* **Record excerpts**:

(* ===== verification/ApiKeyRepo.v ===== *)
(** * API keys ([internal/store/apikey_repo.go]) *)

From S2P Require Import Prelude GoText GoUnicode GoEff Scope Models Sql Store.

(** [ORDER BY created_at ASC, id ASC] *)
Definition key_order (a b : ApiKeyRow) : Prop :=
  (r_CreatedAt a < r_CreatedAt b)%Z ∨
  r_CreatedAt a = r_CreatedAt b ∧ text_le (r_ID a) (r_ID b).

#[export] Instance key_order_dec a b : Decision (key_order a b).
Proof. unfold key_order. apply _. Defined.

Definition scanAPIKey (r : ApiKeyRow) : APIKey :=
  {| k_ID := r_ID r; k_TenantID := r_TenantID r; k_Name := r_Name r;
     k_KeyHash := r_KeyHash r; k_KeyPrefix := r_KeyPrefix r;
     k_Scopes := ParseScopes (r_Scopes r); k_CreatedAt := r_CreatedAt r;
     k_LastUsedAt := r_LastUsedAt r; k_RevokedAt := r_RevokedAt r |}.

Definition live_with_hash (hash : string) (r : ApiKeyRow) : Prop :=
  r_KeyHash r = hash ∧ r_RevokedAt r = None.

Definition revocable (tenantID keyID : string) (r : ApiKeyRow) : Prop :=
  r_ID r = keyID ∧ r_TenantID r = tenantID ∧ r_RevokedAt r = None.

#[export] Instance live_with_hash_dec hash r : Decision (live_with_hash hash r).
Proof. unfold live_with_hash. apply _. Defined.
#[export] Instance revocable_dec tenantID keyID r : Decision (revocable tenantID keyID r).
Proof. unfold revocable. apply _. Defined.

Section apikey.
Context `{Oracle}.

(** The INSERT: a repeated id or hash and an unknown tenant are refused. *)
Definition insert_key (r : ApiKeyRow) (s : db) : option (nat * db) :=
  if decide (is_Some (api_keys s !! r_ID r)) then None
  else if decide (where_ (λ q, r_KeyHash q = r_KeyHash r) (api_keys s) = ∅)
  then if decide (is_Some (tenants s !! r_TenantID r))
       then Some (1, set_api_keys (<[r_ID r := r]> (api_keys s)) s)
       else None
  else None.

Definition Create (k : APIKey) : eff db (result ()) :=
  (if decide (k_ID k = "") then ret (Err (New "store: api key id is required"))
   else if decide (k_TenantID k = "")
   then ret (Err (New "store: api key tenant id is required"))
   else if decide (k_KeyHash k = "") then ret (Err (New "store: api key hash is required"))
   else
     let! created := (if IsZero (k_CreatedAt k) then now else ret (k_CreatedAt k)) in
     try! _ := exec (insert_key
        {| r_ID := k_ID k; r_TenantID := k_TenantID k; r_Name := k_Name k;
           r_KeyHash := k_KeyHash k; r_KeyPrefix := k_KeyPrefix k;
           r_Scopes := FormatScopes (k_Scopes k); r_CreatedAt := created;
           r_LastUsedAt := None; r_RevokedAt := None |}) or Wrap "store: create api key" in
     ret (Ok ()))%go.

Definition find_live (hash : string) (s : db) : option APIKey :=
  scanAPIKey <$> head (rows (where_ (live_with_hash hash) (api_keys s))).

Definition GetByHash (keyHash : string) : eff db (result APIKey) :=
  if decide (keyHash = "") then ret (Err (Sentinel ErrNotFound))
  else read_row "store: get api key" (find_live keyHash).

Definition ListByTenant (tenantID : string) : eff db (result (list APIKey)) :=
  read_rows "store: list api keys" "store: scan api key" (λ s,
    scanAPIKey <$> merge_sort key_order (rows (where_ (λ r, r_TenantID r = tenantID) (api_keys s)))).

Definition update_keys (P : ApiKeyRow → Prop) `{∀ r, Decision (P r)} (f : ApiKeyRow → ApiKeyRow)
    (s : db) : option (nat * db) :=
  Some (size (where_ P (api_keys s)), set_api_keys (update_where P f (api_keys s)) s).

Definition Revoke (tenantID keyID : string) : eff db (result ()) :=
  (let! t := now in
   try! affected := exec (update_keys (revocable tenantID keyID) (set_revoked t))
     or Wrap "store: revoke api key" in
   affected_some "store: revoke api key" affected)%go.

Definition MarkUsed (keyID : string) : eff db (result ()) :=
  (let! t := now in
   try! _ := exec (update_keys (λ r, r_ID r = keyID) (set_used t))
     or Wrap "store: mark api key used" in
   ret (Ok ()))%go.

(** ** Soundness of the statements *)

Lemma insert_key_Some r s a s' :
  insert_key r s = Some (a, s') →
  api_keys s !! r_ID r = None ∧
  (∀ i q, api_keys s !! i = Some q → r_KeyHash q ≠ r_KeyHash r) ∧
  is_Some (tenants s !! r_TenantID r) ∧ s' = set_api_keys (<[r_ID r := r]> (api_keys s)) s.
Proof.
  unfold insert_key. repeat case_decide; try done. intros [= <- <-].
  rewrite <- eq_None_not_Some in *. split_and!; try done. exact (proj1 (where_none _ _) H1).
Qed.

Lemma insert_key_sound r s a s' :
  r_ID r ≠ "" → r_KeyHash r ≠ "" → insert_key r s = Some (a, s') → sound s s'.
Proof.
  intros Hid Hh (Hnew & Huniq & Ht & ->)%insert_key_Some. split.
  - split; try reflexivity. simpl. apply table_le_insert; [apply _|]. congruence.
  - intros Hwf. split; simpl; try apply Hwf.
    + intros id q [[<- <-]|[_ Hq]]%lookup_insert_Some; [done|by eapply wf_keys].
    + intros i j q1 q2 [[<- <-]|[_ H1]]%lookup_insert_Some [[<- <-]|[_ H2]]%lookup_insert_Some Heq.
      * done.
      * by destruct (Huniq j q2 H2).
      * by destruct (Huniq i q1 H1).
      * by eapply wf_key_hash.
Qed.

Lemma insert_key_only r s a s' :
  insert_key r s = Some (a, s') → only_tenant (r_TenantID r) s s'.
Proof.
  intros (Hnew & _ & _ & ->)%insert_key_Some other Hne. split; [split|..]; simpl; try done.
  symmetry. apply where_insert_not; congruence.
Qed.

Lemma update_keys_sound (P : ApiKeyRow → Prop) `{∀ r, Decision (P r)} f s a s' :
  (∀ r, P r → key_le r (f r)) → update_keys P f s = Some (a, s') → sound s s'.
Proof.
  intros Hf [= <- <-]. split.
  - split; try reflexivity. simpl. by apply table_le_update; [apply _|].
  - intros Hwf.
    assert (Hg : ∀ id q, update_where P f (api_keys s) !! id = Some q →
              ∃ r, api_keys s !! id = Some r ∧ key_le r q).
    { intros id q (r & Hr & ->)%update_where_Some. exists r. split; [done|].
      case_decide; [auto|reflexivity]. }
    split; simpl; try apply Hwf.
    + intros id q Hq. destruct (Hg id q Hq) as (r & Hr & []).
      pose proof (wf_keys _ Hwf id r Hr). congruence.
    + intros i j q1 q2 H1 H2 Heq.
      destruct (Hg i q1 H1) as (r1 & Hr1 & []), (Hg j q2 H2) as (r2 & Hr2 & []).
      eapply wf_key_hash; [done..|congruence].
Qed.

Lemma update_keys_only (P : ApiKeyRow → Prop) `{∀ r, Decision (P r)} f tid s a s' :
  (∀ r, P r → r_TenantID r = tid ∧ r_TenantID (f r) = tid) →
  update_keys P f s = Some (a, s') → only_tenant tid s s'.
Proof.
  intros Hf [= <- <-] other Hne. split; [split|..]; simpl; try done. symmetry.
  apply where_update_not; intros r HP; destruct (Hf r HP) as [H1 H2]; [split|intros ?]; congruence.
Qed.

Lemma set_revoked_le t tid kid r : revocable tid kid r → key_le r (set_revoked t r).
Proof. intros (_ & _ & Hr). split; try done. rewrite Hr. by intros [? ?]. Qed.

Lemma set_used_le t r : key_le r (set_used t r).
Proof. by split. Qed.

(** ** The operations *)

Lemma key_Create_evolves (R : relation db) `{!PreOrder R} k :
  (∀ r s a s', r_TenantID r = k_TenantID k → r_ID r ≠ "" → r_KeyHash r ≠ "" →
     insert_key r s = Some (a, s') → R s s') →
  evolves R (Create k).
Proof.
  intros HR. unfold Create. do 3 (case_decide; [by apply evolves_ret|]). evolve.
  by eapply HR; [..|eassumption].
Qed.

Lemma key_Create_sound k : evolves sound (Create k).
Proof. apply key_Create_evolves; [apply _|]. intros. by eapply insert_key_sound. Qed.

Lemma key_Create_only k : evolves (only_tenant (k_TenantID k)) (Create k).
Proof.
  apply key_Create_evolves; [apply _|]. intros r s a s' <- _ _. apply insert_key_only.
Qed.

Lemma Revoke_sound tid kid : evolves sound (Revoke tid kid).
Proof.
  unfold Revoke. evolve. eapply update_keys_sound; [|done]. intros. by eapply set_revoked_le.
Qed.

Lemma Revoke_only tid kid : evolves (only_tenant tid) (Revoke tid kid).
Proof.
  unfold Revoke. evolve. eapply update_keys_only; [|done]. intros r (_ & Ht & _). done.
Qed.

Lemma MarkUsed_sound kid : evolves sound (MarkUsed kid).
Proof. unfold MarkUsed. evolve. eapply update_keys_sound; [|done]. intros. apply set_used_le. Qed.

(** Marking a key used touches the row of that key alone. *)
Lemma MarkUsed_only kid r n s :
  wf s → api_keys s !! kid = Some r → only_tenant (r_TenantID r) s (final (MarkUsed kid) n s).
Proof.
  intros Hwf Hr other Hne. unfold MarkUsed, update_keys. run.
  destruct (o_sql (S n)); simpl; [done|].
  split; [split|..]; simpl; try done. symmetry. apply map_eq. intros i. apply option_eq. intros q.
  rewrite !where_lookup, update_where_lookup, fmap_Some. split.
  - intros [(v & Hv & ->) Hq]. case_decide as Hid; [|done].
    destruct (wf_keys _ Hwf _ _ Hv) as [Hi _]. rewrite <- Hi, Hid, Hr in Hv. simplify_eq/=.
  - intros [Hq Ht]. split; [|done]. exists q. split; [done|]. case_decide as Hid; [|done].
    destruct (wf_keys _ Hwf _ _ Hq) as [Hi _]. rewrite <- Hi, Hid, Hr in Hq. congruence.
Qed.

(** ... and in that row the time of its last use alone. *)
Definition forget_use (r : ApiKeyRow) : ApiKeyRow :=
  {| r_ID := r_ID r; r_TenantID := r_TenantID r; r_Name := r_Name r; r_KeyHash := r_KeyHash r;
     r_KeyPrefix := r_KeyPrefix r; r_Scopes := r_Scopes r; r_CreatedAt := r_CreatedAt r;
     r_LastUsedAt := None; r_RevokedAt := r_RevokedAt r |}.

Definition but_use (s s' : db) : Prop :=
  set_api_keys (forget_use <$> api_keys s') s' = set_api_keys (forget_use <$> api_keys s) s.

#[export] Instance but_use_preorder : PreOrder but_use.
Proof. split; [done|]. unfold but_use. intros s1 s2 s3. congruence. Qed.

Lemma MarkUsed_but_use kid : evolves but_use (MarkUsed kid).
Proof.
  unfold MarkUsed, update_keys. evolve. simplify_eq. unfold but_use, set_api_keys. simpl. f_equal.
  apply map_eq. intros i. rewrite !lookup_fmap, update_where_lookup.
  destruct (api_keys _ !! i) as [r|]; simpl; [|done]. by case_decide.
Qed.

Lemma GetByHash_reads hash : reads (GetByHash hash).
Proof. unfold reads, GetByHash. case_decide; eauto with evolves. Qed.

Lemma ListByTenant_reads tid : reads (ListByTenant tid).
Proof. unfold reads, ListByTenant. eauto with evolves. Qed.

Lemma ListByTenant_agrees tid : agrees (same_tenant tid) (ListByTenant tid).
Proof. apply agrees_read_rows. intros s1 s2 [[_ Hk _ _ _] _ _]. by rewrite Hk. Qed.

(** ** Looking keys up *)

Lemma find_live_Some hash s k :
  find_live hash s = Some k →
  ∃ id r, api_keys s !! id = Some r ∧ r_KeyHash r = hash ∧ r_RevokedAt r = None ∧
    k = scanAPIKey r.
Proof.
  unfold find_live. intros (r & Hr & ->)%fmap_Some.
  apply head_Some_elem_of, elem_of_where in Hr as [[id Hid] []]. eauto 6.
Qed.

(** Two live rows never share a hash, so the lookup is exact. *)
Lemma find_live_found hash s id r :
  wf s → api_keys s !! id = Some r → r_KeyHash r = hash → r_RevokedAt r = None →
  find_live hash s = Some (scanAPIKey r).
Proof.
  intros Hwf Hr Hh Hl.
  assert (Hin : r ∈ rows (where_ (live_with_hash hash) (api_keys s)))
    by (apply elem_of_where; split; [eauto|done]).
  destruct (find_live hash s) as [k|] eqn:E.
  - apply find_live_Some in E as (j & q & Hq & Hqh & _ & ->).
    assert (id = j) as <- by (eapply wf_key_hash; [done..|congruence]). congruence.
  - unfold find_live in E. apply fmap_None in E. destruct (rows _); [|done].
    by apply elem_of_nil in Hin.
Qed.

Lemma find_live_gone hash s id r :
  wf s → api_keys s !! id = Some r → r_KeyHash r = hash → is_Some (r_RevokedAt r) →
  find_live hash s = None.
Proof.
  intros Hwf Hr Hh [t Ht]. destruct (find_live hash s) as [k|] eqn:E; [|done].
  apply find_live_Some in E as (j & q & Hq & Hqh & Hql & ->).
  assert (id = j) as <- by (eapply wf_key_hash; [done..|congruence]). congruence.
Qed.

Lemma GetByHash_Ok hash n s k :
  answer (GetByHash hash) n s = Ok k → hash ≠ "" ∧ find_live hash s = Some k.
Proof.
  unfold GetByHash. case_decide; [done|]. intros Hk%read_row_Ok. done.
Qed.

(** What a successful creation leaves behind. *)
Lemma key_Create_Ok k n s :
  answer (Create k) n s = Ok () →
  ∃ created, k_KeyHash k ≠ "" ∧
    api_keys (final (Create k) n s) !! k_ID k =
    Some {| r_ID := k_ID k; r_TenantID := k_TenantID k; r_Name := k_Name k;
            r_KeyHash := k_KeyHash k; r_KeyPrefix := k_KeyPrefix k;
            r_Scopes := FormatScopes (k_Scopes k); r_CreatedAt := created;
            r_LastUsedAt := None; r_RevokedAt := None |}.
Proof.
  unfold Create. do 3 (case_decide; [done|]). rewrite bind_answer, bind_final.
  generalize (answer (if IsZero (k_CreatedAt k) then now else ret (k_CreatedAt k)) n s).
  intros created (a & n1 & s1 & He & _ & ->)%try_Ok. exists created. split; [done|].
  apply exec_Ok in He as [(_ & _ & _ & ->)%insert_key_Some _].
  unfold final, ret. simpl. by rewrite lookup_insert_eq.
Qed.

(** What a successful revocation leaves behind. *)
Lemma Revoke_Ok tid kid n s :
  answer (Revoke tid kid) n s = Ok () →
  ∃ id r t, api_keys s !! id = Some r ∧ r_ID r = kid ∧ r_TenantID r = tid ∧
    api_keys (final (Revoke tid kid) n s) !! id = Some (set_revoked t r).
Proof.
  unfold Revoke, affected_some. run. destruct (o_sql (S n)); simpl; [done|].
  destruct (o_sql (S (S n))); simpl; [done|].
  case_bool_decide as Hz; [done|]. intros _.
  destruct (decide (where_ (revocable tid kid) (api_keys s) = ∅)) as [E|E];
    [by rewrite E, map_size_empty in Hz|].
  apply map_choose in E as (id & r & (Hr & HP)%where_lookup). pose proof HP as (Hid & Ht & _).
  exists id, r, (o_now n). split_and!; try done.
  rewrite update_where_lookup, Hr. simpl. by rewrite decide_True.
Qed.
End apikey.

* **What you are asked to do**: Where a line of the material holds the word "Prop", copy that line.

* **Expected answer**:
Definition key_order (a b : ApiKeyRow) : Prop :=
Definition live_with_hash (hash : string) (r : ApiKeyRow) : Prop :=
Definition revocable (tenantID keyID : string) (r : ApiKeyRow) : Prop :=
Definition update_keys (P : ApiKeyRow → Prop) `{∀ r, Decision (P r)} (f : ApiKeyRow → ApiKeyRow)
Lemma update_keys_sound (P : ApiKeyRow → Prop) `{∀ r, Decision (P r)} f s a s' :
Lemma update_keys_only (P : ApiKeyRow → Prop) `{∀ r, Decision (P r)} f tid s a s' :
Definition but_use (s s' : db) : Prop :=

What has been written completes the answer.